Proteins fold into unique three-dimensional structures based on their amino acid sequences, which then dictate their function. Although significant progress has been made in de novo protein design, the ability to design complicated all-α proteins, where α-helices are non-parallelly arranged within the three-dimensional structures, was lacking.
“Artificially designed proteins mostly show simple structures, but nature presents us with complicated ‘designs,'” said Prof. Nobuyasu Koga of Exploratory Research Center on Life and Living Systems (ExCELLS) at National Institutes of Natural Sciences (NINS). This gap drove the team to seek a method to design such complicated all-α proteins.

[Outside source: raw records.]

(** X21.  The second version never reads the entries of [results]: it
    only measures the collection.  With any other non-empty collection
    in its place, a response parses to the same result (label, pair or
    error), the raw payload being the new response. *)
Theorem v2_parse_json_never_reads_entries self d entries eo w n m :
  len (collection "results" d) = inr (S n) →
  len entries = inr (S m) →
  result (BaiduV2._parse_json self (PDict (<["results" := entries]> d)) eo w)
  = with_raw (PDict (<["results" := entries]> d))
      (result (BaiduV2._parse_json self (PDict d) eo w)).
Proof.
  intros Hlen Hentries.
  rewrite (v2_parse_json_nonempty _ d _ _ n Hlen).
  rewrite (v2_parse_json_nonempty _ (<["results" := entries]> d) _ _ m)
    by (unfold collection; by rewrite lookup_insert_eq).
  rewrite (v2_parse_result_fields d (<["results" := entries]> d))
    by (by rewrite lookup_insert_ne).
  by destruct (BaiduV2.parse_result (PDict d)).
Qed.

End FieldsRead.

Lemma v1_parse_json_reads_result_and_status_witness :
  v1_dict (PInt 39) (PInt 116) !! "result"
    = (<["request_id" := PInt 7]> (v1_dict (PInt 39) (PInt 116))) !! "result" ∧
  v1_dict (PInt 39) (PInt 116) !! "status"
    = (<["request_id" := PInt 7]> (v1_dict (PInt 39) (PInt 116))) !! "status" ∧
  result (@BaiduV1._parse_json Canned.platform v1
            (PDict (v1_dict (PInt 39) (PInt 116))) None [])
  = result (@BaiduV1._parse_json Canned.platform v1
              (PDict (<["request_id" := PInt 7]>
                        (v1_dict (PInt 39) (PInt 116)))) None []).
Proof.
  assert (Hr : v1_dict (PInt 39) (PInt 116) !! "result"
               = (<["request_id" := PInt 7]> (v1_dict (PInt 39) (PInt 116)))
                 !! "result") by (vm_compute; reflexivity).
  assert (Hs : v1_dict (PInt 39) (PInt 116) !! "status"
               = (<["request_id" := PInt 7]> (v1_dict (PInt 39) (PInt 116)))
                 !! "status") by (vm_compute; reflexivity).
  split; [exact Hr|]. split; [exact Hs|].
  exact (@v1_parse_json_reads_result_and_status Canned.platform v1 _ _
           None [] Hr Hs).
Defined.

Lemma v2_parse_json_never_reads_entries_witness :
  len (collection "results" (v2_flat_dict (PFloat f39_5) (PFloat f116_25)))
    = inr 1%nat ∧
  len (PList [v2_entry (PInt 1) (PInt 2); PStr "anything"]) = inr 2%nat ∧
  result (@BaiduV2._parse_json Canned.platform v2
            (PDict (<["results" :=
                        PList [v2_entry (PInt 1) (PInt 2); PStr "anything"]]>
                      (v2_flat_dict (PFloat f39_5) (PFloat f116_25))))
            None [])
  = with_raw
      (PDict (<["results" :=
                  PList [v2_entry (PInt 1) (PInt 2); PStr "anything"]]>
                (v2_flat_dict (PFloat f39_5) (PFloat f116_25))))
      (result (@BaiduV2._parse_json Canned.platform v2
                 (PDict (v2_flat_dict (PFloat f39_5) (PFloat f116_25)))
                 None [])).
Proof.
  assert (Hlen : len (collection "results"
                        (v2_flat_dict (PFloat f39_5) (PFloat f116_25)))
                 = inr 1%nat) by (vm_compute; reflexivity).
  split; [exact Hlen|]. split; [reflexivity|].
  exact (@v2_parse_json_never_reads_entries Canned.platform v2
           (v2_flat_dict (PFloat f39_5) (PFloat f116_25))
           (PList [v2_entry (PInt 1) (PInt 2); PStr "anything"]) None []
           0%nat 1%nat Hlen eq_refl).
Defined.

The team began by examining structures deposited in the Protein Data Bank (PDB) and identified 18 typical helix-loop-helix motifs. They then demonstrated that a broad spectrum of all-α protein tertiary structures, ranging from simple to complicated, can be computationally generated by combining these identified typical motifs and canonical α-helices.
“It is surprising that such a diverse set of all-α protein structures can be generated simply by combining typical or canonical components of naturally occurring proteins,” said Dr. Koya Sakuma, a former Ph.D. student in SOKENDAI (The Graduate University for Advanced Studies).